* **THE TASK**: Filter the entries and keep only the lines where the string "injectFile" appears.

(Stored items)
■ ■ ■ ■

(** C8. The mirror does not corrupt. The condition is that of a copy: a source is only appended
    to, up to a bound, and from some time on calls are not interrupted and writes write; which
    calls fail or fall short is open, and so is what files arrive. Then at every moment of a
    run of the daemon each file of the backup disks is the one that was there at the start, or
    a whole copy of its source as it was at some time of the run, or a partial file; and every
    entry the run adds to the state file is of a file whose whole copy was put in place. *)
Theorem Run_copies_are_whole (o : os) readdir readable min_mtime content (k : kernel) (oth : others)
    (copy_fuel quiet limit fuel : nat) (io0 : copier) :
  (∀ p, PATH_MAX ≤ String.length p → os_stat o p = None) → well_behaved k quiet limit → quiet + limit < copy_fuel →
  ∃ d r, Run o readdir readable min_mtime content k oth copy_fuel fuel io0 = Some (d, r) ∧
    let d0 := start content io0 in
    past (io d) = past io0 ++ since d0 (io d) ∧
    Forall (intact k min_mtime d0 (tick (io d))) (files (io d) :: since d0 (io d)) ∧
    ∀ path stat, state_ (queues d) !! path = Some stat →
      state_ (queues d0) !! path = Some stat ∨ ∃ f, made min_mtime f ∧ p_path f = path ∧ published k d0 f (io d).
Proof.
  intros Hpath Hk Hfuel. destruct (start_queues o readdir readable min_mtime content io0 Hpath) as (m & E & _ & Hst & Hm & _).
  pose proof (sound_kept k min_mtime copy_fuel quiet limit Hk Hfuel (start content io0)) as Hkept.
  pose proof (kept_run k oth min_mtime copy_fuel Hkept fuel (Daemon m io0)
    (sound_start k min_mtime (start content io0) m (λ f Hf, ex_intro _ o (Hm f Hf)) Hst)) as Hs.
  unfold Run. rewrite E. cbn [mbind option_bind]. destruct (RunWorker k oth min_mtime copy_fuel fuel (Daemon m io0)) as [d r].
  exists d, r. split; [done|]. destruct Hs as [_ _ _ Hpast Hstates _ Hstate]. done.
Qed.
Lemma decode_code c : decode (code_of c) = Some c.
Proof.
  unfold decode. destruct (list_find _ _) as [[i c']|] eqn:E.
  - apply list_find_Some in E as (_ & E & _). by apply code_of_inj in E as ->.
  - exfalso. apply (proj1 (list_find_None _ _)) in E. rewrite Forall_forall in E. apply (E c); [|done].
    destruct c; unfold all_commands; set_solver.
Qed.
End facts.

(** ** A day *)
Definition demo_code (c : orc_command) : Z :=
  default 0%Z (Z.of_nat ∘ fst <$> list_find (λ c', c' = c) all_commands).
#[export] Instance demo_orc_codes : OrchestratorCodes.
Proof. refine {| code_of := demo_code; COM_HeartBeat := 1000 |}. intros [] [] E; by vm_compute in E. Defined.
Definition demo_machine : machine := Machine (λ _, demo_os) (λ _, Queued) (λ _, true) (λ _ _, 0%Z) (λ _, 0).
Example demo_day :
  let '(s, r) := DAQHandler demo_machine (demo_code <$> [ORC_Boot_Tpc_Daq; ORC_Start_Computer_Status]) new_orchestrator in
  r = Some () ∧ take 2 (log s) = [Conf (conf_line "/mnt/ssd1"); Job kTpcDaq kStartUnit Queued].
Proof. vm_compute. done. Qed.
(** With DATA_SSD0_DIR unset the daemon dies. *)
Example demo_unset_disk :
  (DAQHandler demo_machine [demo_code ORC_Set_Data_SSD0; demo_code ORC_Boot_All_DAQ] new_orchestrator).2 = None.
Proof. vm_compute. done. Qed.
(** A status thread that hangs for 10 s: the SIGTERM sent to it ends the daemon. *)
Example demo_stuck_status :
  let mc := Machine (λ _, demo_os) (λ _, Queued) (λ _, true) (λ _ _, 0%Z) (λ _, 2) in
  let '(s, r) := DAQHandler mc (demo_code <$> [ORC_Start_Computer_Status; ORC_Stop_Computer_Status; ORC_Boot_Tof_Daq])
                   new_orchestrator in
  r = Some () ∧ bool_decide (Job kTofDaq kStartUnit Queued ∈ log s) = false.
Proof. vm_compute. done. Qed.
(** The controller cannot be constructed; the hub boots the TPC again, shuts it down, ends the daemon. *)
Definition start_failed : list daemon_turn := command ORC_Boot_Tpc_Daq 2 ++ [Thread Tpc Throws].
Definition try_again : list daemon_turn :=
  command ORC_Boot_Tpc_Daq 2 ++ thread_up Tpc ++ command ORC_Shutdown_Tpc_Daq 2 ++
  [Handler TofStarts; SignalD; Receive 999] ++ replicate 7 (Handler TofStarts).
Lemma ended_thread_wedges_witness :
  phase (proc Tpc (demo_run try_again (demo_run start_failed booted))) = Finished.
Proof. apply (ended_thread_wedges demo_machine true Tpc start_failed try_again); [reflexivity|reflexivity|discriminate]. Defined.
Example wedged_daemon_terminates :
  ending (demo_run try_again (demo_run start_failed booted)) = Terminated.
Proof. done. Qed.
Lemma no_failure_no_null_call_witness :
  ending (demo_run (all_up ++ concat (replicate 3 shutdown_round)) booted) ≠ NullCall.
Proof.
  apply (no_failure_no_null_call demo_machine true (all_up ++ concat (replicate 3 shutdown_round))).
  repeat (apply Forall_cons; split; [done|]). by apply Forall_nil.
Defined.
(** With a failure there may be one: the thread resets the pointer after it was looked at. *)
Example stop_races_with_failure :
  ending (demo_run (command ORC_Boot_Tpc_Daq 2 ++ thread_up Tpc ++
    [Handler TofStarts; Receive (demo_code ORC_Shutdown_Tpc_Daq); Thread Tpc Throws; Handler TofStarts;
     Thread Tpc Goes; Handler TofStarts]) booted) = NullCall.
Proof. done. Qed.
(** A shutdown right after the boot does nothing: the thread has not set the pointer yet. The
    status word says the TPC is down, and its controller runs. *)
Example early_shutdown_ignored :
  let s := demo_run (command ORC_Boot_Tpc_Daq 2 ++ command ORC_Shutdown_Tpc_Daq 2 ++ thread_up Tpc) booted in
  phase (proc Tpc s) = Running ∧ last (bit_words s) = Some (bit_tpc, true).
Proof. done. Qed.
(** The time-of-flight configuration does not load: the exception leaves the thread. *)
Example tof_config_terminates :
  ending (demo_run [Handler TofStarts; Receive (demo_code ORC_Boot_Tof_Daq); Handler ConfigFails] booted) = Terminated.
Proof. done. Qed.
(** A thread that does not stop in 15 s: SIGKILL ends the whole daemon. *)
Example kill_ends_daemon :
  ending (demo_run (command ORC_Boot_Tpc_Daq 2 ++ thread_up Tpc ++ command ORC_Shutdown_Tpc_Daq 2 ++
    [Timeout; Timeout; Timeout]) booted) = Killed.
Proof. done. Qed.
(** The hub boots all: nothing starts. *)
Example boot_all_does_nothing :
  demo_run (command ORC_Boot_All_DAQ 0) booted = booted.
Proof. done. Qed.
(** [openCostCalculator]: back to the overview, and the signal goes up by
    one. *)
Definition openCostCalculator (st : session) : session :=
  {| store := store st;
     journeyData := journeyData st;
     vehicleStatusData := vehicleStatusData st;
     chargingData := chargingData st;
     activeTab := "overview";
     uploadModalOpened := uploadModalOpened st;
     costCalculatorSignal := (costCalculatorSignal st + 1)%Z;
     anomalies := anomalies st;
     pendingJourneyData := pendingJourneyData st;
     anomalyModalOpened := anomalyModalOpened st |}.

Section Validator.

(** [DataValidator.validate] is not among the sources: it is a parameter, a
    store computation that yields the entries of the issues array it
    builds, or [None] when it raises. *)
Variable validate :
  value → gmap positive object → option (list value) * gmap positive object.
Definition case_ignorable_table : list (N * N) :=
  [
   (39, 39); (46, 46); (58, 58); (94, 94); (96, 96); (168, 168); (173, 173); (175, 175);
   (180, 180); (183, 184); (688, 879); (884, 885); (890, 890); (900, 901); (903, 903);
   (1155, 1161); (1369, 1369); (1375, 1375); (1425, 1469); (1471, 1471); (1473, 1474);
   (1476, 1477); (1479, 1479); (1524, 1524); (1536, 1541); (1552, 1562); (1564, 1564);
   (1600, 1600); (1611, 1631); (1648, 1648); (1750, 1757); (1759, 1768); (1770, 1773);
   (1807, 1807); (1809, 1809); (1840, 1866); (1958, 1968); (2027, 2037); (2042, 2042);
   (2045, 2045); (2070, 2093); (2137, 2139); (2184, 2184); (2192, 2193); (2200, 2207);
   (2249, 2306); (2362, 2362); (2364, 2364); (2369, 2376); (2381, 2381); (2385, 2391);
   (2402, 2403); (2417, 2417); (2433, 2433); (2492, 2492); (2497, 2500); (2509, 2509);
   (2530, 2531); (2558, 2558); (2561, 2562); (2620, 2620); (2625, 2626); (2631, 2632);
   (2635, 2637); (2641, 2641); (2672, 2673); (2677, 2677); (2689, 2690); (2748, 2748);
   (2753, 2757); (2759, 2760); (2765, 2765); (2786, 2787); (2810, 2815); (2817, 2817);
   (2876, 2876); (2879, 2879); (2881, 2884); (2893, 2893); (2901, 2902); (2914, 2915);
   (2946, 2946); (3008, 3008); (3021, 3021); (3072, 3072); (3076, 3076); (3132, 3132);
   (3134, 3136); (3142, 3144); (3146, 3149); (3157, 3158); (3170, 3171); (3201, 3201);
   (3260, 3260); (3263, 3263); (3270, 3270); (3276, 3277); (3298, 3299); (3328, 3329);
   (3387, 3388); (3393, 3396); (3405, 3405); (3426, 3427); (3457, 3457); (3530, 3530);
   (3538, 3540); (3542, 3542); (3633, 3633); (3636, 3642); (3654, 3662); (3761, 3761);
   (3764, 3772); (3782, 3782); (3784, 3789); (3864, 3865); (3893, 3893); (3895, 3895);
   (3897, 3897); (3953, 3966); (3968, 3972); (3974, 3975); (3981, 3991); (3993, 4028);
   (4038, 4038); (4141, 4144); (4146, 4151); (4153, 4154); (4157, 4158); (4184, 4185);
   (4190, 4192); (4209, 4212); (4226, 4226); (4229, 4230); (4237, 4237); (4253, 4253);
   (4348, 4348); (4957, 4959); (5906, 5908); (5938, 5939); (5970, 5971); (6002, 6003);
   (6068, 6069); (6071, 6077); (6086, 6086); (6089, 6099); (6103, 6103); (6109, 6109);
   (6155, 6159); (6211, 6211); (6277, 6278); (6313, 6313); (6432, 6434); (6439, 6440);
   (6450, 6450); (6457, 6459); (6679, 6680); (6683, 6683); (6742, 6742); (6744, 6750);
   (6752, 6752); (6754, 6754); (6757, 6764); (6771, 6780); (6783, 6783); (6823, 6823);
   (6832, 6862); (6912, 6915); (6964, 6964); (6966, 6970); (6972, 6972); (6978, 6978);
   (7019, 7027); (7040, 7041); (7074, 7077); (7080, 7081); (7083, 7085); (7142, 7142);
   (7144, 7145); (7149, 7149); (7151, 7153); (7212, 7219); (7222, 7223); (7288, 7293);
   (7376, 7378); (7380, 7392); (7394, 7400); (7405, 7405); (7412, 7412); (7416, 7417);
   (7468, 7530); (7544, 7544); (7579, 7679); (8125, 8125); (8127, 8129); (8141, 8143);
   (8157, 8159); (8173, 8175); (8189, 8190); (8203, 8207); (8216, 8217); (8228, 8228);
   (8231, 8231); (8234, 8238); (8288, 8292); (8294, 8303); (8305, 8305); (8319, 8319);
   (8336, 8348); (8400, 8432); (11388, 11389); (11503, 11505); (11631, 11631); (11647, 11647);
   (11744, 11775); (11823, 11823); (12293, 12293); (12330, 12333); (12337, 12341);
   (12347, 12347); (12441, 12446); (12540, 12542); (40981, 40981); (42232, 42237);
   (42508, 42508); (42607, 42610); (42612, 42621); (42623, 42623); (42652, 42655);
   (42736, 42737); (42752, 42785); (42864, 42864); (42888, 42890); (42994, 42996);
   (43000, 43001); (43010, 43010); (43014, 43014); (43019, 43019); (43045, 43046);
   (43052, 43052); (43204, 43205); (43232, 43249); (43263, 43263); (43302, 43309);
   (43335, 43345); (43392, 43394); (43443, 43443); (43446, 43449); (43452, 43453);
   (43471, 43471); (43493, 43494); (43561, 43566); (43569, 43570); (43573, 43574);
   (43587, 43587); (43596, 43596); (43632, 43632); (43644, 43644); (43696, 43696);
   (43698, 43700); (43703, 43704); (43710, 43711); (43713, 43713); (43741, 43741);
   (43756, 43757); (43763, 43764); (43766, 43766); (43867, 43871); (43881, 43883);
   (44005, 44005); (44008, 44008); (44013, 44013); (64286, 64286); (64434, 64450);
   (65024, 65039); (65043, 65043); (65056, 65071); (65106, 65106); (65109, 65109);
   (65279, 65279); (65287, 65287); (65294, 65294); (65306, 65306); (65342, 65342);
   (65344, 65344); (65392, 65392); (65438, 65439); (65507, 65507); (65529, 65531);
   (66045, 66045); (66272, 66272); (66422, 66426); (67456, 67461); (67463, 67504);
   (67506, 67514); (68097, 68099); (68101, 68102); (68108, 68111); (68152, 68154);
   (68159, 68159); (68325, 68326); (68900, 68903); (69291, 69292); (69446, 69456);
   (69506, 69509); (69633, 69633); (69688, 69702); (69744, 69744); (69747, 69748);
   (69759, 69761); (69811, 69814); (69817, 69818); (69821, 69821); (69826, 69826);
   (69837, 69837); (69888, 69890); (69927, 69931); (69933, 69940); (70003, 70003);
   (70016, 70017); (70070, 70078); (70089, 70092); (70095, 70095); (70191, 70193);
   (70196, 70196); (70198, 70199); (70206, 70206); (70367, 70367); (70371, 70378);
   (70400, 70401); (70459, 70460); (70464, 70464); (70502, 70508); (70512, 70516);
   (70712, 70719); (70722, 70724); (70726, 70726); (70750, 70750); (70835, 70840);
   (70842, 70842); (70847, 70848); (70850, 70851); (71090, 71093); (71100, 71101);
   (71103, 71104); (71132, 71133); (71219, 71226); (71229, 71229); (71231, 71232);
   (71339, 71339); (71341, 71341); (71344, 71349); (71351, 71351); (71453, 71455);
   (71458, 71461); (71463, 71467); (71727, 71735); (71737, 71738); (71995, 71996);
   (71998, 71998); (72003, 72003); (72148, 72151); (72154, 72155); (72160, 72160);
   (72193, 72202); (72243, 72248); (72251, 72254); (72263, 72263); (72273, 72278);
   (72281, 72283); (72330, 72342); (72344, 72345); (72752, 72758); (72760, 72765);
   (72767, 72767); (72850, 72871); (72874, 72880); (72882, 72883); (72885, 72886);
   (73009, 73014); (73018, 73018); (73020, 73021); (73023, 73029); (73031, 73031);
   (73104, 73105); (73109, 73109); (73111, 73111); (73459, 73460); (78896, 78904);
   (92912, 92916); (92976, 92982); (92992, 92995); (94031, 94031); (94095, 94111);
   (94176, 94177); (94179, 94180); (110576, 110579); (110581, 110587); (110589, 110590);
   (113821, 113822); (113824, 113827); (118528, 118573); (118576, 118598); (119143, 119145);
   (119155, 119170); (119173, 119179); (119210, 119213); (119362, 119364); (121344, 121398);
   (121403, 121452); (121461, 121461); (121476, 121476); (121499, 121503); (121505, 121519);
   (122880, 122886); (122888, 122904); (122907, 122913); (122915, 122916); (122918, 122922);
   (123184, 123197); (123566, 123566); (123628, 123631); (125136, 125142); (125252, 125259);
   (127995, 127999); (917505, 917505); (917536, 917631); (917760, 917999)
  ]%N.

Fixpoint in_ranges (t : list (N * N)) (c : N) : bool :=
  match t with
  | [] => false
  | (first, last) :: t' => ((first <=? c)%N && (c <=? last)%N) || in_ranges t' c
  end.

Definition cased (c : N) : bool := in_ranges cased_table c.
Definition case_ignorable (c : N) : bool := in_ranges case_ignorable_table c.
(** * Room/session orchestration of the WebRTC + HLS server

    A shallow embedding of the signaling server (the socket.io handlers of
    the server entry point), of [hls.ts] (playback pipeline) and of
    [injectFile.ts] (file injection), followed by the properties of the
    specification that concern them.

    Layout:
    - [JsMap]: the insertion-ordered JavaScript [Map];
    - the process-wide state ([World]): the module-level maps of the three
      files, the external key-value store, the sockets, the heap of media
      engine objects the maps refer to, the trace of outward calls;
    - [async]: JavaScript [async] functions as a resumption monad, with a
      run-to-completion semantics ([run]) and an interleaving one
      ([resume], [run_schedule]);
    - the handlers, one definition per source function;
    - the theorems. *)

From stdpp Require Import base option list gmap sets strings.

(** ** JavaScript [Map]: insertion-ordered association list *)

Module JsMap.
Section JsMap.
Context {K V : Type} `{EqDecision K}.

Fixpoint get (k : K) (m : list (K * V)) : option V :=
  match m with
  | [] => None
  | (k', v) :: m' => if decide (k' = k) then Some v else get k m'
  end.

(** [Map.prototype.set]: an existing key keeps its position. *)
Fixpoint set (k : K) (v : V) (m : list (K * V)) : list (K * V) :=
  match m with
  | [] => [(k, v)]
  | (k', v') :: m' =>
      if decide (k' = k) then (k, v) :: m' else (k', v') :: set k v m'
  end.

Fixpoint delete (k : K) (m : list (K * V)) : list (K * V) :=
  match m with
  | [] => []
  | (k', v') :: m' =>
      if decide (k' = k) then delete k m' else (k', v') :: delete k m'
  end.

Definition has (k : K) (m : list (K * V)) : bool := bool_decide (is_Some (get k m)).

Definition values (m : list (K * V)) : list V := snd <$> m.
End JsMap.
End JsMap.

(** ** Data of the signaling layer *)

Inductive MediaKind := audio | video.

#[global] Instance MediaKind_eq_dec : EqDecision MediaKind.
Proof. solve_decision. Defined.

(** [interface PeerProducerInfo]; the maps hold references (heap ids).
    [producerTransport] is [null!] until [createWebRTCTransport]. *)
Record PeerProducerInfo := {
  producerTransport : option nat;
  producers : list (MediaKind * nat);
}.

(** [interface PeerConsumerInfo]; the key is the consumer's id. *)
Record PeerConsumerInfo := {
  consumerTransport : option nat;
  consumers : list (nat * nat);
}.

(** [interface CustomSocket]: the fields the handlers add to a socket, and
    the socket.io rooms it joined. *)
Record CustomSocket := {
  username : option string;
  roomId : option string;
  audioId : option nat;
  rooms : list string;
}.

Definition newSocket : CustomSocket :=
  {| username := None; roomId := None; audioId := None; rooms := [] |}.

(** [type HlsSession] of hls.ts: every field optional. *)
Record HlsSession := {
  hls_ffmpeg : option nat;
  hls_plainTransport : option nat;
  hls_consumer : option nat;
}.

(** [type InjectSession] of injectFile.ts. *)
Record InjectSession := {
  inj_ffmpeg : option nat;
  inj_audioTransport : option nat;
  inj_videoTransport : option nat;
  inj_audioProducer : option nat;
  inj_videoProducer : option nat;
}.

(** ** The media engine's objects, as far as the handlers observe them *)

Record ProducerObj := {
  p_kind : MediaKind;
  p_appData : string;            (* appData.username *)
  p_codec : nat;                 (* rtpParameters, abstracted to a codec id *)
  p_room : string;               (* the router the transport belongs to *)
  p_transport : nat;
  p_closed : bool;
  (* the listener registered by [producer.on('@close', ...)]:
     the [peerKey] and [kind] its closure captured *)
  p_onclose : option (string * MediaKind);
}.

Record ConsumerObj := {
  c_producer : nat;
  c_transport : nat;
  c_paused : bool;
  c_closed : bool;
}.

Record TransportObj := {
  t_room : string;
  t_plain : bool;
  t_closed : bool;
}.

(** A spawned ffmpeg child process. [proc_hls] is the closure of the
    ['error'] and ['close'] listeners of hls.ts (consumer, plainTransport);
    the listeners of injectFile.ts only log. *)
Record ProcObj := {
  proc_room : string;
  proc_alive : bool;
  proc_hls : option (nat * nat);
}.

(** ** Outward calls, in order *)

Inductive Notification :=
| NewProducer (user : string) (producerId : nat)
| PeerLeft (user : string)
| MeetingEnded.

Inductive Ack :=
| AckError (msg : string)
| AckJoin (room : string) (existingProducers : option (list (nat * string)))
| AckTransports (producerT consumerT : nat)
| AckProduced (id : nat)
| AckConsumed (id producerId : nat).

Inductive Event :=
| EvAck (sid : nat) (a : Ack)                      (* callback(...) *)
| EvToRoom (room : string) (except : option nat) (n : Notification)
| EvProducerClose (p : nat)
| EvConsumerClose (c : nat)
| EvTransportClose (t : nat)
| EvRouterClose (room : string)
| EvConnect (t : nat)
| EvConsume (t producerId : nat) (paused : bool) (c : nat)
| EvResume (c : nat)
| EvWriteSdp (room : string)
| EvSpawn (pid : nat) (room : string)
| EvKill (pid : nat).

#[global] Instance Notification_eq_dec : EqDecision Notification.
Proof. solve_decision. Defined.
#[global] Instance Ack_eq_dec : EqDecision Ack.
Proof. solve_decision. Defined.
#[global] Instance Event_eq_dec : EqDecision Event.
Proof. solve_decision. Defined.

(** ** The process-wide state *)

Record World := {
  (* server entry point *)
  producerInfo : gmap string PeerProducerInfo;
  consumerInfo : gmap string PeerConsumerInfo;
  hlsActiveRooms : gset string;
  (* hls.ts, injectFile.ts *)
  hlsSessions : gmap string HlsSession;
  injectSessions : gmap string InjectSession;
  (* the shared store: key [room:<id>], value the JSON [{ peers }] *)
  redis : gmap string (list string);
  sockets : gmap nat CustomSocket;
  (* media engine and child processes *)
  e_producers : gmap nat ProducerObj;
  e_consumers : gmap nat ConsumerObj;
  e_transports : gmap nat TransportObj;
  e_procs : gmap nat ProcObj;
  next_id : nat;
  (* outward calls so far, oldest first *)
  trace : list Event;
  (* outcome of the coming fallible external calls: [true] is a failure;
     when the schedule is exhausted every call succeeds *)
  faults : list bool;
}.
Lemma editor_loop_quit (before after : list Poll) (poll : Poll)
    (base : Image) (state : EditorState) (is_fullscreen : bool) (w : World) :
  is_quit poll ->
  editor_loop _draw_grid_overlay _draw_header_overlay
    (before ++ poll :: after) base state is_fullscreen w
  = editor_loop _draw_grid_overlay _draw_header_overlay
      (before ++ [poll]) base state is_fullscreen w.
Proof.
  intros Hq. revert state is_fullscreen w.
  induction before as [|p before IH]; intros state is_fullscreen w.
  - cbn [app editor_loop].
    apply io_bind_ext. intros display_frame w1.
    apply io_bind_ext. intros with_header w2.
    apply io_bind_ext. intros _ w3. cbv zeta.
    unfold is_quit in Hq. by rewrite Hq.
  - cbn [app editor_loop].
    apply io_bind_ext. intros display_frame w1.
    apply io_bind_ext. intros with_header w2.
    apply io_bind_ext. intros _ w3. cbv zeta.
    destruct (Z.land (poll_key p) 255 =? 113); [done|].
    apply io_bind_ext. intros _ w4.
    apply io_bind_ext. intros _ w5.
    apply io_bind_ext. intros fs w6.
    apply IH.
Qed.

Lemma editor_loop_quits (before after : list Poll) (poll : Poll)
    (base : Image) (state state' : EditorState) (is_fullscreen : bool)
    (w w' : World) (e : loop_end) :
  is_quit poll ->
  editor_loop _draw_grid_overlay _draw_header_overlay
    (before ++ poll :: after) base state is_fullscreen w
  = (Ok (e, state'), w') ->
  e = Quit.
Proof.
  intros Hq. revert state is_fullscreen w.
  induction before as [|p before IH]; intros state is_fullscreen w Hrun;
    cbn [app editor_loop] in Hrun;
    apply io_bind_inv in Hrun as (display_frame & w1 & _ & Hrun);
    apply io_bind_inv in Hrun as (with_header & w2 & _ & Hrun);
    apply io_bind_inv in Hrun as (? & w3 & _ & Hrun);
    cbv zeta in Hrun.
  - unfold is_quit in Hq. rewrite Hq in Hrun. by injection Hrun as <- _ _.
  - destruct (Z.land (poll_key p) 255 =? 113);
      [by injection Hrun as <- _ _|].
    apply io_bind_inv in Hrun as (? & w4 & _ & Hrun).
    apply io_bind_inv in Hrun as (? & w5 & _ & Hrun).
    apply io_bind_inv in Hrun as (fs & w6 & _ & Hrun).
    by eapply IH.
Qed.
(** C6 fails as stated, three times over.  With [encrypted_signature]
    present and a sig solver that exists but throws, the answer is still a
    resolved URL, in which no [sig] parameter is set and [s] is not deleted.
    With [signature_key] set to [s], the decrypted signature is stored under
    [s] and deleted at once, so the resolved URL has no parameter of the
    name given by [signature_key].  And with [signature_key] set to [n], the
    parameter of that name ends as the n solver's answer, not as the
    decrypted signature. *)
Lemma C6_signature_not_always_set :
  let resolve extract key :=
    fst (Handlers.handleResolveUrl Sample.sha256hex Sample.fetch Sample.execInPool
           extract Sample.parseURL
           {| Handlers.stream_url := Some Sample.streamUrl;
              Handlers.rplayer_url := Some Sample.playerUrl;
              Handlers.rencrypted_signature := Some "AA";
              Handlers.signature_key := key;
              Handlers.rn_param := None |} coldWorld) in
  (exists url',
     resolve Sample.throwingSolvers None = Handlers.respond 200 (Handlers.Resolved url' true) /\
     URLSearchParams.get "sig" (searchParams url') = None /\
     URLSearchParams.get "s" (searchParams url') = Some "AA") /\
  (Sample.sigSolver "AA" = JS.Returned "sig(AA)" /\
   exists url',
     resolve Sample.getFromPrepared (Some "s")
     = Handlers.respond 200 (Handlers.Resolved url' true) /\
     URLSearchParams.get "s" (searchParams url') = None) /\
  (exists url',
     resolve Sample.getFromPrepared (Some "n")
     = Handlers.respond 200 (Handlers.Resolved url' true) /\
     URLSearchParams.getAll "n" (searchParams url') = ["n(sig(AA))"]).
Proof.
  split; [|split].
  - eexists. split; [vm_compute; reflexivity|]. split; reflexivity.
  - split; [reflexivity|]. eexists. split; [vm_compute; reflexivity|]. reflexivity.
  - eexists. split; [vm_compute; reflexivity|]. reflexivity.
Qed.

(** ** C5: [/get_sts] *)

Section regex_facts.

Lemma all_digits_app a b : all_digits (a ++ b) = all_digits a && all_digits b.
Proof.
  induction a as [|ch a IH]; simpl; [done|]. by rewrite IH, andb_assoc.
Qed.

■ ■ ■ ■

* **EXERCISE ANSWER**:
    [injectFile.ts] (file injection), followed by the properties of the
(** [type InjectSession] of injectFile.ts. *)
    the listeners of injectFile.ts only log. *)
  (* hls.ts, injectFile.ts *)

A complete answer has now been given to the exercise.